I admire quite a few historical figures, but if you ask me which one I’d want to be like, hands down it’s Jesus. Many people admire Jesus as a historical figure, but they don’t believe everything he said. You may not have to believe everything a person says to admire them—I adore Tolkien, but I don’t agree with him on any and every topic—but if somebody claims to be God, and to be God’s savior for mankind, that colors everything else he says. You either believe him, you don’t, or you think he’s crazy. You can’t ride the fence with Jesus. You can’t say he was a good man and dismiss his claim of divinity as a little white lie or a moment of insanity. You have to take the whole package or leave it.
Jesus is the founder of my faith, and the founder of Christianity. He claimed to be the Christ, which means ‘the messiah,’ or God’s chosen deliverance for his people. Jesus came to deliver people from their bondage to sin. And if we think we can free ourselves from our own human nature, which prompts us to lie, to cheat, to be unfaithful, or to lack character, we’re wrong. It’s impossible to always do the right thing. Sin is a monumental slavery to break, and it requires a supernatural power who is unfailingly good. It required Jesus. That’s why Christians name themselves after him.
How Can Christians Bear the Name Today
So, to answer the questions I started with, how can I be a Christian when there’s so much hate today and in history connected to that name? When Trump, a man who spews hate the likes of which I’ve never seen in my life, calls himself the same name? When people who claim to be Christians value themselves and their fears too much to want refugees to find a safe haven in their county? When people claim the title who ignore the cries of the poor or oppressed?

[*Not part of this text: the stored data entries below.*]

(** One request served by the application: an exception that escapes the
    view function is answered by the 500 handler. *)
Definition handle (r : request) (items : list Item) : response * list Item :=
  match dispatch r items with
  | (Ok resp, items') => (resp, items')
  | (Raise e, items') => (internal_error e, items')
  end.

(** A session: requests served one after the other on the shared store;
    the result pairs every request with its response. *)
Fixpoint serve (reqs : list request) (items : list Item)
  : list (request * response) * list Item :=
  match reqs with
  | [] => ([], items)
  | r :: rest =>
      let '(resp, items') := handle r items in
      let '(evs, items'') := serve rest items' in
      ((r, resp) :: evs, items'')
  end.

Definition successful_delete (ev : request * response) : bool :=
  match ev with
  | (DELETE_item _, resp) => status resp =? 200
  | _ => false
  end.

Definition successful_post (ev : request * response) : bool :=
  match ev with
  | (POST_items _, resp) => status resp =? 201
  | _ => false
  end.

Definition no_successful_delete (evs : list (request * response)) : bool :=
  forallb (λ ev, negb (successful_delete ev)) evs.

(** Number of items successfully created during a session. *)
Definition created_count (evs : list (request * response)) : nat :=
  length (List.filter successful_post evs).

(** ** Vocabulary for the statements *)

(** The sessions of the service: the events and the store reached from the
    initial store. *)
Definition session_events (reqs : list request) : list (request * response) :=
  fst (serve reqs initial_items).

Definition session_store (reqs : list request) : list Item :=
  snd (serve reqs initial_items).

(** The response of a successful creation. *)
Definition created (item : Item) : response :=
  with_status (jsonify {[ "item" := item_json item ]}) 201.

(** The response of a successful deletion. *)
Definition item_deleted : response :=
  {| status := 200; body := JObj {[ "message" := JStr "Item deleted" ]} |}.

(** The item [add_item] builds for a body whose name is [v]. *)
Definition new_item (items : list Item) (v : json) : Item :=
  {| id := Z.of_nat (length items) + 1; name := v |}.

(** The results [add_item] can produce, one constructor per exit. *)
Inductive add_outcome (data : json) (items : list Item)
  : result response * list Item → Prop :=
| add_created v :
    has_key "name" data = true → getitem data "name" = Ok v →
    add_outcome data items (Ok (created (new_item items v)),
                            items ++ [new_item items v])
| add_rejected :
    name_missing data = Ok true →
    add_outcome data items (Ok bad_request, items)
| add_raised e :
    has_key "name" data = false →
    add_outcome data items (Raise e, items).

(** The results [update_item] can produce, one constructor per exit. *)
Inductive update_outcome (item_id : Z) (data : json) (items : list Item)
  : result response * list Item → Prop :=
| update_done i item v :
    has_key "name" data = true → getitem data "name" = Ok v →
    next_item item_id items = Some (i, item) →
    update_outcome item_id data items
      (Ok (jsonify {[ "item" := item_json {| id := id item; name := v |} ]}),
       <[i := {| id := id item; name := v |}]> items)
| update_absent :
    name_missing data = Ok false →
    next_item item_id items = None →
    update_outcome item_id data items (Ok item_not_found, items)
| update_rejected :
    name_missing data = Ok true →
    update_outcome item_id data items (Ok bad_request, items)
| update_raised e :
    has_key "name" data = false →
    update_outcome item_id data items (Raise e, items).

(** The ids in the store are 1, 2, ..., n in store order. *)
Definition ids_consecutive (items : list Item) : Prop :=
  id <$> items = Z.of_nat <$> seq 1 (length items).

(** Request bodies used in the examples. *)
Definition apple : json := JObj {[ "name" := JStr "apple" ]}.
Definition banana : json := JObj {[ "name" := JStr "banana" ]}.
Definition cherry : json := JObj {[ "name" := JStr "cherry" ]}.
Definition date : json := JObj {[ "name" := JStr "date" ]}.

(** ** Evaluation lemmas for the handlers *)

Section Body.
Variables (m : gmap string json) (v : json).
Hypothesis Hname : m !! "name" = Some v.

Lemma truthy_obj : truthy (JObj m) = true.
Proof.
  cbn. destruct (size m) eqn:Hsz; [|reflexivity].
  apply map_size_empty_iff in Hsz. subst m.
  rewrite lookup_empty in Hname. discriminate.
Qed.

Lemma name_missing_obj : name_missing (JObj m) = Ok false.
Proof.
  unfold name_missing. rewrite truthy_obj. cbn.
  rewrite bool_decide_eq_true_2; [reflexivity | by eexists].
Qed.

Lemma getitem_obj : getitem (JObj m) "name" = Ok v.
Proof. cbn. by rewrite Hname. Qed.

Lemma add_item_obj items :
  add_item (JObj m) items =
  let item := {| id := Z.of_nat (length items) + 1; name := v |} in
  (Ok (created item), items ++ [item]).
Proof.
  unfold add_item, bind, eval, read_items, write_items, ret.
  rewrite name_missing_obj, getitem_obj. reflexivity.
Qed.

Lemma update_item_obj item_id items :
  update_item item_id (JObj m) items =
  match next_item item_id items with
  | Some (i, item) =>
      let item' := {| id := id item; name := v |} in
      (Ok (jsonify {[ "item" := item_json item' ]}), <[i := item']> items)
  | None => (Ok item_not_found, items)
  end.
Proof.
  unfold update_item, bind, eval, read_items, write_items, ret.
  rewrite name_missing_obj.
  destruct (next_item item_id items) as [[i item]|]; [|reflexivity].
  rewrite getitem_obj. reflexivity.
Qed.
End Body.

Lemma name_missing_spec data :
  name_missing data =
  if truthy data
  then match contains "name" data with
       | Ok b => Ok (negb b)
       | Raise e => Raise e
       end
  else Ok true.
Proof. unfold name_missing. by destruct (truthy data). Qed.

Lemma next_item_None item_id items :
  next_item item_id items = None ↔ Forall (λ item, id item ≠ item_id) items.
Proof. unfold next_item. apply list_find_None. Qed.

Lemma next_item_Some item_id items i item :
  next_item item_id items = Some (i, item) ↔
  items !! i = Some item ∧ id item = item_id ∧
  ∀ j y, items !! j = Some y → (j < i)%nat → id y ≠ item_id.
Proof. unfold next_item. rewrite list_find_Some. reflexivity. Qed.

Lemma next_item_elem item_id items item :
  item ∈ items → id item = item_id → is_Some (next_item item_id items).
Proof.
  intros Hin Hid. destruct (next_item item_id items) eqn:E; [by eexists|].
  apply next_item_None in E. rewrite Forall_forall in E.
  destruct (E item Hin Hid).
Qed.

Lemma get_item_eq item_id items :
  get_item item_id items =
  match next_item item_id items with
  | Some (_, item) => (Ok (jsonify {[ "item" := item_json item ]}), items)
  | None => (Ok item_not_found, items)
  end.
Proof.
  unfold get_item, bind, read_items, ret.
  by destruct (next_item item_id items) as [[? ?]|].
Qed.

Lemma delete_item_eq item_id items :
  delete_item item_id items =
  match next_item item_id items with
  | Some _ => (Ok (jsonify {[ "message" := JStr "Item deleted" ]}),
               filter (λ itm, id itm ≠ item_id) items)
  | None => (Ok item_not_found, items)
  end.
Proof.
  unfold delete_item, bind, read_items, write_items, ret.
  by destruct (next_item item_id items).
Qed.

(** ** The concrete scenario *)

(** C9. From the empty store, POST apple, POST banana, GET /items,
    DELETE /items/1, GET /items/1 answer 201 with item 1 "apple", 201 with
    item 2 "banana", 200 with both items in that order, 200 "Item deleted"
    and 404 "Item not found". *)
Theorem scenario_apple_banana :
  snd <$> session_events [POST_items apple; POST_items banana; GET_items;
                      DELETE_item 1; GET_item 1] =
  [ {| status := 201;
       body := JObj {[ "item" := JObj {[ "id" := JInt 1;
                                         "name" := JStr "apple" ]} ]} |};
    {| status := 201;
       body := JObj {[ "item" := JObj {[ "id" := JInt 2;
                                         "name" := JStr "banana" ]} ]} |};
    {| status := 200;
       body := JObj {[ "items" :=
                 JArr [ JObj {[ "id" := JInt 1; "name" := JStr "apple" ]};
                        JObj {[ "id" := JInt 2; "name" := JStr "banana" ]} ] ]} |};
    {| status := 200; body := JObj {[ "message" := JStr "Item deleted" ]} |};
    {| status := 404; body := JObj {[ "error" := JStr "Item not found" ]} |} ].
Proof. vm_compute. reflexivity. Qed.

(** ** What each handler can do to the store *)

(** A body passes the check [not data or 'name' not in data] only if it
    is a dict with the key, a list with the element or a str with the
    substring; only the first can be indexed by ['name']. *)
Lemma name_present_cases data :
  name_missing data = Ok false →
  (∃ m v, data = JObj m ∧ m !! "name" = Some v)
  ∨ (has_key "name" data = false ∧ getitem data "name" = Raise TypeError).
Proof.
  rewrite name_missing_spec.
  destruct data as [|b|z|f|s|l|m]; cbn.
  - discriminate.
  - destruct b; discriminate.
  - destruct (negb _); discriminate.
  - destruct f; discriminate.
  - intros _. by right.
  - intros _. by right.
  - destruct (negb _); [|discriminate].
    intros [= Hm%negb_false_iff%bool_decide_eq_true].
    destruct Hm as [v Hv]. left. by exists m, v.
Qed.

Lemma name_check_raises data e :
  name_missing data = Raise e → has_key "name" data = false.
Proof.
  rewrite name_missing_spec.
  destruct data as [|b|z|f|s|l|m]; cbn; try done.
  destruct (negb _); discriminate.
Qed.

Lemma add_item_outcome data items : add_outcome data items (add_item data items).
Proof.
  unfold add_item, bind, eval, read_items, write_items, ret.
  destruct (name_missing data) as [[]|e] eqn:Hm.
  - by constructor.
  - destruct (name_present_cases _ Hm) as [(m & v & -> & Hv)|[Hk Hg]].
    + rewrite (getitem_obj _ _ Hv).
      apply add_created; [|by apply getitem_obj].
      cbn. apply bool_decide_eq_true_2. by eexists.
    + rewrite Hg. by constructor.
  - constructor. by eapply name_check_raises.
Qed.
Lemma extract_sections url (stargazers forkers : bool) max_stargazers
  max_forkers detailed aggressive w owner repo info w1 :
  _parse_repo_identifier url = Ok (owner, repo) ->
  get_repository_info owner repo w = (Ok info, w1) ->
  let s : Result (list UserInfo.t) * World :=
        if stargazers
        then _extract_stargazers owner repo max_stargazers detailed
               aggressive w1
        else (Ok [], w1) in
  let f : Result (list UserInfo.t) * World :=
        if forkers
        then _extract_forkers owner repo max_forkers detailed
               aggressive (snd s)
        else (Ok [], snd s) in
  extract_repository_info url stargazers forkers max_stargazers
    max_forkers detailed aggressive w
  = (Ok {| ExtractionResult.repository := info;
           ExtractionResult.stargazers := or_empty (fst s);
           ExtractionResult.forkers := or_empty (fst f);
           ExtractionResult.total_stargazers :=
             RepoInfo.stargazers_count info;
           ExtractionResult.total_forkers :=
             RepoInfo.forks_count info |},
     snd f).
Proof.
  intros Hp Hr s f. subst s f.
  unfold extract_repository_info. rewrite bind_run.
  unfold lift at 1. rewrite Hp. cbv iota beta. rewrite bind_run.
  unfold try_except at 1. rewrite Hr. rewrite bind_run.
  destruct stargazers.
  + unfold try_except at 1. rewrite bind_run.
    destruct (_extract_stargazers owner repo max_stargazers detailed
                aggressive w1) as [[l|e] w2]; cbn [fst snd or_empty];
      rewrite ?ret_run, bind_run.
    * destruct forkers.
      -- unfold try_except at 1. rewrite bind_run.
         destruct (_extract_forkers owner repo max_forkers detailed
                     aggressive w2) as [[l'|e'] w3];
           reflexivity.
      -- reflexivity.
    * destruct forkers.
      -- unfold try_except at 1. rewrite bind_run.
         destruct (_extract_forkers owner repo max_forkers detailed
                     aggressive w2) as [[l'|e'] w3];
           reflexivity.
      -- reflexivity.
  + rewrite ret_run, bind_run. cbn [fst snd or_empty].
    destruct forkers.
    * unfold try_except at 1. rewrite bind_run.
      destruct (_extract_forkers owner repo max_forkers detailed
                  aggressive w1) as [[l'|e'] w3];
        reflexivity.
    * reflexivity.
Qed.

(** C1.  An identifier that does not resolve and a failed repository fetch
    end the extraction with that very error and no report.  Once the
    repository is fetched the extraction returns a report holding it: each
    requested section is the list its extractor returned, or empty when the
    extractor failed, and the forker section runs from the world the
    stargazer section left, whether that one failed or not.
    [fetch_details] never fails: it returns one record per user, the user's
    own record wherever the fetch of the details failed. *)
Theorem extraction_failures :
  (forall url stargazers forkers max_stargazers max_forkers detailed
          aggressive w e,
     _parse_repo_identifier url = Raise e ->
     extract_repository_info url stargazers forkers max_stargazers max_forkers
       detailed aggressive w = (Raise e, w))
  /\ (forall url stargazers forkers max_stargazers max_forkers detailed
             aggressive w owner repo e w1,
        _parse_repo_identifier url = Ok (owner, repo) ->
        get_repository_info owner repo w = (Raise e, w1) ->
        extract_repository_info url stargazers forkers max_stargazers
          max_forkers detailed aggressive w = (Raise e, w1))
  /\ (forall url (stargazers forkers : bool) max_stargazers max_forkers
             detailed aggressive w owner repo info w1,
        _parse_repo_identifier url = Ok (owner, repo) ->
        get_repository_info owner repo w = (Ok info, w1) ->
        let s : Result (list UserInfo.t) * World :=
              if stargazers
              then _extract_stargazers owner repo max_stargazers detailed
                     aggressive w1
              else (Ok [], w1) in
        let f : Result (list UserInfo.t) * World :=
              if forkers
              then _extract_forkers owner repo max_forkers detailed
                     aggressive (snd s)
              else (Ok [], snd s) in
        extract_repository_info url stargazers forkers max_stargazers
          max_forkers detailed aggressive w
        = (Ok {| ExtractionResult.repository := info;
                 ExtractionResult.stargazers := or_empty (fst s);
                 ExtractionResult.forkers := or_empty (fst f);
                 ExtractionResult.total_stargazers :=
                   RepoInfo.stargazers_count info;
                 ExtractionResult.total_forkers :=
                   RepoInfo.forks_count info |},
           snd f))
  /\ (forall aggressive users w,
        exists details w',
          fetch_details aggressive [] users w = (Ok details, w')
          /\ Forall2 (kept_or_detailed aggressive) users details)
  /\ (forall aggressive detailed user rest w e w1,
        get_user_info (UserInfo.login user) aggressive w = (Raise e, w1) ->
        fetch_details aggressive detailed (user :: rest) w
        = fetch_details aggressive (detailed ++ [user]) rest w1).
Proof.
  split; [|split; [|split; [|split]]].
  - intros. apply extract_parse_failure. assumption.
  - intros. eapply extract_repository_failure; eassumption.
  - intros. apply extract_sections; assumption.
  - intros aggressive users w.
    destruct (fetch_details_total aggressive users [] w)
      as (ds & w' & Hrun & Hds).
    exists ds, w'. split; assumption.
  - intros * Hr. rewrite fetch_details_step, Hr. reflexivity.
Qed.
(** * VesselVerse consensus pipeline: a shallow embedding of [src/core/staple.py]

    The development follows the Python module function by function.  The
    pipeline computes on [float64] voxel values; a finite [float64] is
    modelled by the rational it denotes, and [nan] (which numpy returns for
    the mean of an empty selection) is modelled by [None].  Comparisons of
    floats are exact, so they are comparisons of rationals.  The float
    operations that round ([+], [-], [*], [/], [**], [np.mean], [np.std],
    [np.prod]) are an interface, [F64.Float64], over which thresholding and
    enhancement are parameterised: what is proved there holds of every
    arithmetic, numpy's included.  The exact arithmetic of the rationals is
    one instance; it is used to run the functions on concrete volumes.
    Label masks are [uint8] arrays and are modelled over [Z]; a raw label
    volume has float voxels or integer voxels, and the two kinds are kept
    apart, because the threshold filter treats them differently.  The
    filters of the imaging library (SimpleITK) that the module delegates to
    are an interface, [SimpleITK], over which the pipeline is parameterised.
    Where the documented behaviour of a library call decides what the Python
    code does (the inclusive bounds of [BinaryThreshold] and its refusal of a
    bound that the pixel type cannot hold, the unsigned parameters of the
    filters, the physical units of [GetPhysicalSize], the size test of
    [CopyInformation], the default tolerance of [np.allclose]) it is written
    out as a definition. *)

From Stdlib Require Import ZArith QArith Qround Qabs Qminmax Lia Lqa List.
From stdpp Require Import gmap strings list fin_maps.
(** * Atropos: read statistics and read filters

    A shallow embedding of [atropos/commands/stats.py] and
    [atropos/commands/trim/filters.py].

    Python objects become records, dictionaries become finite maps, and
    methods that mutate [self] become functions that return the new object.
    A method that can raise returns the object as it is at the moment of the
    raise together with the exception, because mutations made before a
    [raise] stay visible in Python. *)

From Stdlib Require Import ZArith Ascii String List Floats.
From stdpp Require Import base option list gmap strings sorting pretty.

Local Open Scope Z_scope.

(** ** Python values *)

Module Py.

(** The exceptions that the embedded code can raise. *)
Inductive exn :=
| ZeroDivisionError
| UnboundLocalError (var : string)
| NameError (var : string)
| TypeError
| AttributeError
| IndexError
| OverflowError
| ValueError (msg : string)
| KeyError (key : string)
| RecursionError
| AssertionError.

(** Outcome of a call that returns a value or raises. *)
Definition result (A : Type) := (exn + A)%type.

(** [len(s)] of a [str]. *)
Definition len (s : string) : Z := Z.of_nat (String.length s).

(** [s.count(c)] for a one-character [c]. *)
Fixpoint count (c : ascii) (s : string) : Z :=
  match s with
  | EmptyString => 0
  | String a s' => (if Ascii.eqb a c then 1 else 0) + count c s'
  end.

(** [ord(c)]. *)
Definition ord (c : ascii) : Z := Z.of_N (N_of_ascii c).

(** [c.lower()] on one character: only ["A".."Z"] change. *)
Definition lower_char (c : ascii) : ascii :=
  let n := N_of_ascii c in
  if ((65 <=? n) && (n <=? 90))%N then ascii_of_N (n + 32) else c.

(** [s.lower()]. *)
Fixpoint lower (s : string) : string :=
  match s with
  | EmptyString => EmptyString
  | String a s' => String (lower_char a) (lower s')
  end.

(** The characters of a [str], as iteration yields them. *)
Fixpoint chars (s : string) : list ascii :=
  match s with
  | EmptyString => []
  | String a s' => a :: chars s'
  end.

(** Truth value of an optional [str]: [None] and [""] are false. *)
Definition truthy_str (o : option string) : bool :=
  match o with
  | Some (String _ _) => true
  | _ => false
  end.

(** Truth value of an attribute holding [None], [False] or [True]. *)
Definition truthy (o : option bool) : bool :=
  match o with
  | Some b => b
  | None => false
  end.
(** * lock_and_capture: a shallow embedding of [lock_and_capture.py]

    The program probes camera devices 0..4, captures one still image from the
    first working one, and locks the Windows session.  Everything it does is
    a sequence of calls into the outside world (OpenCV, user32.dll, the
    clock), so the embedding is a state-and-exception monad over the history
    of those calls, and the outside world is an arbitrary deterministic
    environment that answers each call from the history so far.

    The calls the environment may answer with an exception are the ones the
    program itself guards: loading User32.dll, [MessageBoxW],
    [LockWorkStation], the [cv2.VideoCapture] constructor, [cap.set],
    [cap.read] and [cv2.imwrite].  [cap.isOpened], [cap.release], the clock,
    [time.sleep], [print] and the logging calls always return.  What the
    environment raises is an instance of [Exception]; an asynchronous
    [KeyboardInterrupt] is not generated, although the clause of [run] that
    would catch it is there.  [setup_logger], which only configures log
    handlers, is left out. *)

From Stdlib Require Import ZArith List String Ascii Bool Lia DecimalString.
Import ListNotations.
Local Open Scope string_scope.
Local Open Scope Z_scope.

(** ** Python values *)

(** The exception classes the program distinguishes: [except Exception]
    catches [PyException] only; [KeyboardInterrupt] and [SystemExit] derive
    from [BaseException]. *)
Inductive PyExc : Type :=
| PyException (msg : string)
| PyKeyboardInterrupt
| PySystemExit (code : Z).

(** [str(e)] *)
Definition str_exc (e : PyExc) : string :=
  match e with
  | PyException msg => msg
  | PyKeyboardInterrupt => ""
  | PySystemExit code => NilZero.string_of_int (Z.to_int code)
  end.

(** [str(n)] for an integer, as used by the f-strings. *)
Definition str_int (n : Z) : string := NilZero.string_of_int (Z.to_int n).

(** What a call into a library or into the operating system does: it
    returns a value or raises an instance of [Exception]. *)
Inductive outcome (A : Type) : Type :=
| Returns (a : A)
| Throws (msg : string).
Arguments Returns {A} a.
Arguments Throws {A} msg.

(** An image buffer as [cap.read()] hands it out. *)
Definition Frame : Type := list Z.

(** [datetime.datetime.now()] *)
Record DateTime : Type := mkDateTime {
  dt_year : Z; dt_month : Z; dt_day : Z;
  dt_hour : Z; dt_minute : Z; dt_second : Z
}.

(** A [cv2.VideoCapture] object: [cap_id] numbers the objects in creation
    order, [cap_dev] is the index it was constructed with and [cap_opened]
    is what [isOpened()] answers on the fresh object (the program calls
    [isOpened()] only directly after the constructor). *)
Record Cap : Type := mkCap { cap_id : nat; cap_dev : Z; cap_opened : bool }.

(** ** The history of external calls *)

Inductive Event : Type :=
| EvWinDLL (name : string) (r : outcome unit)
| EvMessageBox (text title : string) (style : Z) (r : outcome Z)
| EvLockWorkStation (r : outcome Z)
| EvOpen (c : Cap)
| EvOpenThrow (dev : Z) (msg : string)
| EvSet (c : Cap) (prop value : Z) (r : outcome bool)
| EvRead (c : Cap) (r : outcome (bool * option Frame))
| EvRelease (c : Cap)
| EvSleep (milliseconds : Z)
| EvNow (t : DateTime)
| EvImwrite (path : string) (f : Frame) (r : outcome bool)
| EvPrint (text : string).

It’s a matter of definition. Being a Christian means you should look and act like Christ. I want to be like Jesus—to love like him, to speak truth like him, to tell life-giving stories like him. But if I never act like him, I’m not a Christian. If I tell you I’m an astronaut, or an oak tree, or a purple baboon that lives in a zoo, I’m lying. I don’t look or act like those things I claim to be, so I’m not. Anyone who doesn’t act like Christ, but claims to be a Christian, they’re pulling your leg. We all make mistakes and we aren’t perfect on our own. But real Christians will tell you that God’s Spirit lives in them. And if he does, they’ll act with that same inexplicable love and compassion Jesus showed, that same fury at the self-righteous and self-assured. I’m a Christian because I want to act like Christ. Not I, nor anyone else, have a right to bear that name we don’t live by it.
I hope that you all have the chance to read about Jesus in the Bible. And I hope he rocks the world you’re standing on like he did mine. I hope that, as a Jesus-follower, I look recognizably like him to you. And if I don’t, you have every right as my friends to say something to me. If I do look like him, and that intrigues you, let’s sit down and talk.